Records for the exercise Block Start

(* ===== verification/Root.v ===== *)
(** * The crate root, [lib.rs.template]

    The global allocator that serves Rust's collections from the kernel heap, the
    panic handler and the entry point called from C.  (The task functions of the file
    are in [Tasks]; its other exported functions forward to those of [Elf] and
    [Ext2].) *)

From S2P Require Import Prelude Memory Heap Blocks Keyboard BTree Vfs Elf Ext2.

Local Open Scope Z_scope.

(** ** The code *)

(** [core::alloc::Layout]. *)
Record Layout := mkLayout { layout_size : Z; layout_align : Z }.

(** [impl GlobalAlloc for KernelAllocator]. *)
Definition alloc (layout : Layout) (h : heap) : outcome (Z * heap) := rust_kmalloc h (layout_size layout).
Definition dealloc (ptr : Z) (_ : Layout) (h : heap) : outcome heap := rust_kfree h ptr.

(** The panic handler prints the line number in a local array of 20 bytes. *)
Definition panic_line (n : Z) : outcome (list Z) :=
  ds ← dec_digits 20 n;
  buf ← arr_copy (replicate 20 48) 0 ds;
  buf ← arr_set buf (length ds) 32;
  buf ← arr_set buf (S (length ds)) 0;
  Ret (until_nul buf).

(** [PanicInfo]: the place, as the address of the file name and a line number, and
    the pieces of the message as [write!] hands them to [write_str], by their
    addresses. *)
Record PanicInfo := mkPanicInfo {
  location : option (Z * Z);
  message : list Z
}.

Fixpoint write_pieces (m : mem) (ps : list Z) : outcome (list Z) :=
  match ps with
  | [] => Ret []
  | p :: ps' => t ← read_cstr m p; ts ← write_pieces m ps'; Ret (t ++ ts)
  end.

(** What [panic] sends before it stops: [serial_write] takes each text up to the next
    NUL in memory.  [msg] and [colon] are the addresses of the literals, which have
    none. *)
Definition panic (m : mem) (msg colon : Z) (info : PanicInfo) : outcome (list Z) :=
  t1 ← read_cstr m msg;
  t2 ← match location info with
       | Some (file, n) =>
           f ← read_cstr m file;
           c ← read_cstr m colon;
           l ← panic_line n;
           Ret (f ++ c ++ l)
       | None => Ret []
       end;
  t3 ← write_pieces m (message info);
  Ret (t1 ++ t2 ++ t3 ++ [10]).

(** The statics the entry point initialises. *)
Record statics := mkStatics { st_keyboard : keyboard; st_elf : elf; st_ext2 : Ext2Fs }.

Definition rust_entry_point (s : statics) : statics :=
  mkStatics (rust_keyboard_init (st_keyboard s)) (rust_elf_init_dynamic_linking (st_elf s)) new.

(** ** Clients of the allocator *)

(** What Rust guarantees of a layout it passes: a positive size, an alignment that is
    a power of two, and no overflow when the size is rounded up to it. *)
Record layout_ok (l : Layout) : Prop := {
  lo_size : 0 < layout_size l;
  lo_align : exists k, 0 <= k /\ layout_align l = 2 ^ k;
  lo_fits : layout_size l + layout_align l - 1 < 2 ^ 63
}.

(** The heaps of a kernel whose collections hold the blocks [held]. *)
Inductive served (heap_base : Z) : heap -> list (Z * Layout) -> Prop :=
| served_init : served heap_base (init_heap heap_base) []
| served_alloc h held l p h' :
    served heap_base h held -> layout_ok l -> alloc l h = Ret (p, h') ->
    served heap_base h' (if p =? 0 then held else (p, l) :: held)
| served_dealloc h held held' p l h' :
    served heap_base h held -> held ≡ₚ (p, l) :: held' -> dealloc p l h = Ret h' -> served heap_base h' held'.

(** Each block held is the beginning of an allocation. *)
Definition backed (b : Z * Layout) (r : Z * Z) : Prop := b.1 = r.1 /\ layout_size b.2 <= r.2.

Section allocator.

Context (heap_base : Z) (Hbase : base_ok heap_base).

Lemma live_aligned segs p sz : Forall seg_ok segs -> (p, sz) ∈ live heap_base segs -> (16 | p).
Proof.
  intros Hok Hin. apply live_split in Hin as (l & r & -> & ->). apply Forall_app in Hok as [Hl _].
  destruct Hbase as (_ & Hb16 & _). apply Z.divide_add_r; [|by exists 3].
  apply Z.divide_add_r; [done|by apply span_aligned].
Qed.

Lemma served_inv h held :
  served heap_base h held ->
  exists segs bs, heap_inv heap_base h segs /\ live heap_base segs ≡ₚ bs /\ Forall2 backed held bs /\ Forall (fun b => layout_ok b.2) held.
Proof.
  induction 1 as [|h held l p h' _ (segs & bs & Hi & Hl & Hf & Ho) Hlo E|h held held' p l h' _ (segs & bs & Hi & Hl & Hf & Ho) Hp E].
  - exists [(HEAP_SIZE - BLOCK_HEADER, true)], []. split; [apply init_heap_inv|]. done.
  - destruct Hlo as [H1 (k & Hk & Ha) H2]. assert (0 < 2 ^ k) by by apply Z.pow_pos_nonneg.
    destruct (kmalloc_cases heap_base Hbase h segs (layout_size l) Hi) as (q & h1 & Ek & Hc); [done|lia|].
    unfold alloc in E. rewrite Ek in E. injection E as <- <-. destruct Hc as [(-> & _ & Hi')|(Hq & segs' & sz & Hsz & Hi' & Hl')].
    + exists segs, bs. done.
    + rewrite (proj2 (Z.eqb_neq q 0)) by done. exists segs', ((q, sz) :: bs). split; [done|]. split; [by rewrite Hl', Hl|].
      split; constructor; try done. constructor; [done|by exists k|done].
  - destruct (Permutation_Forall2 Hp Hf) as (bs' & Hp' & Hf'). inversion Hf' as [|? [q sz] ? bs1 [E1 _] Hf1]; subst. cbn in E1. subst q.
    rewrite Hp' in Hl. destruct (kfree_removes heap_base Hbase h segs p sz bs1 Hi Hl) as (h1 & segs' & Ek & Hi' & Hl').
    unfold dealloc in E. rewrite Ek in E. apply Ret_inj in E as <-. exists segs', bs1. split; [done|]. split; [done|]. split; [done|].
    rewrite Hp in Ho. by apply Forall_cons in Ho as [_ Ho].
Qed.

(** The blocks held are aligned to 16, lie in the array and share no byte. *)
Lemma served_blocks h held :
  served heap_base h held ->
  (forall p l, (p, l) ∈ held -> (16 | p) /\ heap_base <= p /\ p + layout_size l <= heap_base + HEAP_SIZE) /\
  apart ((fun b => (b.1, layout_size b.2)) <$> held).
Proof.
  intros Hs. destruct (served_inv h held Hs) as (segs & bs & Hi & Hl & Hf & _). pose proof (inv_sizes _ _ _ Hi) as Hok. split.
  - intros p l Hin. apply list_elem_of_lookup in Hin as [i Hh]. destruct (Forall2_lookup_l _ _ _ _ _ Hf Hh) as ([q sz] & Hb & [E1 E2]). cbn in E1, E2. subst q.
    assert ((p, sz) ∈ live heap_base segs) as Hp by (rewrite Hl; by eapply list_elem_of_lookup_2). split; [by eapply live_aligned|].
    destruct (live_bound _ _ _ _ Hok Hp) as (B1 & B2 & _). rewrite (inv_span _ _ _ Hi) in B2. unfold BLOCK_HEADER in B1. lia.
  - pose proof (live_NoDup heap_base segs Hok) as Hnd. rewrite Hl in Hnd. intros i j p a q b Hij Ei Ej.
    rewrite list_lookup_fmap in Ei, Ej. apply fmap_Some in Ei as ([p1 l1] & Hi1 & [= -> ->]). apply fmap_Some in Ej as ([q1 l2] & Hj1 & [= -> ->]).
    destruct (Forall2_lookup_l _ _ _ _ _ Hf Hi1) as ([p2 s1] & Hb1 & [E1 E2]). destruct (Forall2_lookup_l _ _ _ _ _ Hf Hj1) as ([q2 s2] & Hb2 & [E3 E4]).
    cbn in *. subst p2 q2. destruct (live_sep heap_base segs p1 s1 q1 s2) as [E|[E|E]]; [done|rewrite Hl; by eapply list_elem_of_lookup_2..| | |].
    + rewrite E in Hb1. by destruct Hij; eapply NoDup_lookup.
    + unfold BLOCK_HEADER in E. lia.
    + unfold BLOCK_HEADER in E. lia.
Qed.

End allocator.

(** ** The properties *)

(** The global allocator keeps the contract of Rust's allocation interface for
    alignments up to 16: in every state the kernel's collections can bring it to, each
    block held is aligned as its layout asks and lies in the array, no two blocks held
    share a byte, a further allocation with any valid layout returns, and so does
    giving back any block held. *)
Theorem kernel_allocator_contract heap_base h held :
  base_ok heap_base -> served heap_base h held ->
  (forall p l, (p, l) ∈ held -> layout_align l <= 16 ->
     (layout_align l | p) /\ heap_base <= p /\ p + layout_size l <= heap_base + HEAP_SIZE) /\
  apart ((fun b => (b.1, layout_size b.2)) <$> held) /\
  (forall l, layout_ok l -> exists r, alloc l h = Ret r) /\
  (forall p l, (p, l) ∈ held -> exists h', dealloc p l h = Ret h').
Proof.
  intros Hb Hs. destruct (served_inv heap_base Hb h held Hs) as (segs & bs & Hi & Hl & Hf & Ho).
  destruct (served_blocks heap_base Hb h held Hs) as [H1 H2]. split; [|split; [done|split]].
  - intros p l Hin Ha. destruct (H1 p l Hin) as (Hd & Hr). split; [|done]. etrans; [|exact Hd].
    eapply Forall_forall in Ho; [|exact Hin]. destruct Ho as [_ (k & Hk & Ek) _]. cbn in Ek. rewrite Ek in Ha |- *.
    change 16 with (2 ^ 4) in *. apply Z.pow_le_mono_r_iff in Ha; [|lia..]. exists (2 ^ (4 - k)). rewrite <- Z.pow_add_r by lia. f_equal. lia.
  - intros l [L1 (k & Hk & Ek) L3]. pose proof (Z.pow_pos_nonneg 2 k). destruct (malloc_segs_spec _ Hb h segs (layout_size l) Hi) as (h' & E & _); [lia|].
    by eexists.
  - intros p l Hin. apply list_elem_of_lookup in Hin as [i Hh]. destruct (Forall2_lookup_l _ _ _ _ _ Hf Hh) as ([q sz] & Hbs & [E1 _]). cbn in E1. subst q.
    destruct (kfree_live heap_base Hb h segs p sz Hi) as (h' & _ & E & _); [rewrite Hl; by eapply list_elem_of_lookup_2|]. by exists h'.
Qed.

Lemma kernel_allocator_contract_witness :
  exists h, served 4096 h [(4144, mkLayout 100 8)] /\ (8 | 4144).
Proof.
  destruct (malloc_segs_spec 4096 base_ok_4096 _ _ 100 (init_heap_inv 4096)) as (h & E & _); [lia|].
  assert (served 4096 h [(4144, mkLayout 100 8)]) as Hs.
  { apply (served_alloc 4096 (init_heap 4096) [] (mkLayout 100 8) 4144 h); [constructor| |exact E].
    constructor; cbn; [lia|by exists 3|lia]. }
  exists h. split; [exact Hs|]. destruct (kernel_allocator_contract 4096 h _ base_ok_4096 Hs) as [H _].
  apply (H 4144 (mkLayout 100 8)); [left|cbn; lia].
Defined.

(** The alignment of a layout is ignored: wherever the array lies, a client that asks
    for two blocks of 32 bytes aligned to 64 holds one that is not. *)
Theorem kernel_allocator_misaligns heap_base :
  base_ok heap_base ->
  exists h p q, served heap_base h [(q, mkLayout 32 64); (p, mkLayout 32 64)] /\ ~ ((64 | p) /\ (64 | q)).
Proof.
  intros Hb. assert (layout_ok (mkLayout 32 64)) as Hlo by (constructor; cbn; [lia|by exists 6|lia]). pose proof Hb as (Hb0 & _).
  destruct (malloc_segs_spec _ Hb _ _ 32 (init_heap_inv heap_base)) as (h1 & E1 & Hi1); [lia|].
  destruct (malloc_segs_spec _ Hb h1 _ 32 Hi1) as (h2 & E2 & _); [lia|].
  change (malloc_segs heap_base 32 [(HEAP_SIZE - BLOCK_HEADER, true)]) with (heap_base + BLOCK_HEADER, [(32, false); (4194176, true)]) in *.
  cbn [fst snd] in *. set (p := heap_base + BLOCK_HEADER) in *.
  change (malloc_segs heap_base 32 [(32, false); (4194176, true)]).1 with (heap_base + seg_len (32, false) + BLOCK_HEADER) in E2.
  set (q := heap_base + seg_len (32, false) + BLOCK_HEADER) in *. exists h2, p, q. split.
  - replace [(q, mkLayout 32 64); (p, mkLayout 32 64)] with (if q =? 0 then [(p, mkLayout 32 64)] else [(q, mkLayout 32 64); (p, mkLayout 32 64)]).
    2:{ rewrite (proj2 (Z.eqb_neq q 0)); [done|]. unfold q, seg_len, BLOCK_HEADER. cbn [fst]. lia. }
    apply (served_alloc _ h1); [|done|exact E2]. replace [(p, mkLayout 32 64)] with (if p =? 0 then [] else [(p, mkLayout 32 64)]).
    2:{ rewrite (proj2 (Z.eqb_neq p 0)); [done|]. unfold p, BLOCK_HEADER. lia. }
    apply (served_alloc _ (init_heap heap_base)); [constructor|done|exact E1].
  - intros [[a Ha] [b Hb']]. unfold p, q, seg_len, BLOCK_HEADER in *. cbn [fst] in *. lia.
Qed.

(** The panic report: with a message, a file name and a separator that end in a NUL
    somewhere in memory, the handler sends each of them up to there (the literals of
    the source have no NUL of their own, so whatever follows them is sent too), the
    line number in decimal and a newline. *)
Theorem panic_reports m msg colon file n pieces t f c ts :
  cstr_at m msg t -> cstr_at m file f -> cstr_at m colon c -> Forall2 (cstr_at m) pieces ts -> 0 <= n < 2 ^ 32 ->
  exists ds, panic m msg colon (mkPanicInfo (Some (file, n)) pieces) = Ret (t ++ (f ++ c ++ ds ++ [32]) ++ concat ts ++ [10]) /\
    Forall is_digit ds /\ dec_value ds = n.
Proof.
  intros Ht Hf Hc Hp Hn. destruct (dec_digits_ok 10 n) as (ds & E & Hl & Hd & Hv); [lia|change (10 ^ Z.of_nat 10) with 10000000000; lia|].
  assert (dec_digits 20 n = Ret ds) as E20 by (apply (dec_digits_more 10); [lia|done]).
  assert (panic_line n = Ret (ds ++ [32])) as El.
  { unfold panic_line. rewrite E20. step_ret. rewrite arr_copy_ok by (rewrite length_replicate; lia). step_ret. rewrite take_0. cbn [Nat.add app].
    rewrite drop_replicate, arr_set_ok by (rewrite ?length_app, ?length_replicate; lia). step_ret.
    rewrite insert_app_r_alt, Nat.sub_diag by lia. destruct (20 - length ds)%nat as [|[|k]] eqn:Ek; [lia..|]. cbn [replicate].
    change (<[0%nat:=32]> (48 :: 48 :: replicate k 48)) with ([32] ++ 48 :: replicate k 48). rewrite app_assoc.
    rewrite arr_set_ok by (rewrite !length_app; cbn; lia). step_ret. rewrite insert_app_r_alt by (rewrite length_app; cbn; lia).
    replace (S (length ds) - length (ds ++ [32%Z]))%nat with 0%nat by (rewrite length_app; cbn; lia). f_equal. apply until_nul_app.
    apply Forall_app. split; [by apply digits_nonzero|by repeat constructor]. }
  exists ds. split; [|done]. unfold panic. cbn [location message]. rewrite (read_cstr_ok _ _ _ Ht). step_ret.
  rewrite (read_cstr_ok _ _ _ Hf). step_ret. rewrite (read_cstr_ok _ _ _ Hc). step_ret. rewrite El. step_ret.
  assert (write_pieces m pieces = Ret (concat ts)) as ->; [|done]. clear -Hp. induction Hp as [|p t' ps ts Hp _ IH]; cbn [write_pieces concat]; [done|].
  rewrite (read_cstr_ok _ _ _ Hp). step_ret. by rewrite IH.
Qed.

Records for the exercise Block End

Assigned task » Please output exactly the lines between the one holding "Hij; eapply NoDup_lookup." and the one holding "alignments up to" in the records above, inclusive, and nothing more.

Solution »
    + rewrite E in Hb1. by destruct Hij; eapply NoDup_lookup.
    + unfold BLOCK_HEADER in E. lia.
    + unfold BLOCK_HEADER in E. lia.
Qed.

End allocator.

(** ** The properties *)

(** The global allocator keeps the contract of Rust's allocation interface for
    alignments up to 16: in every state the kernel's collections can bring it to, each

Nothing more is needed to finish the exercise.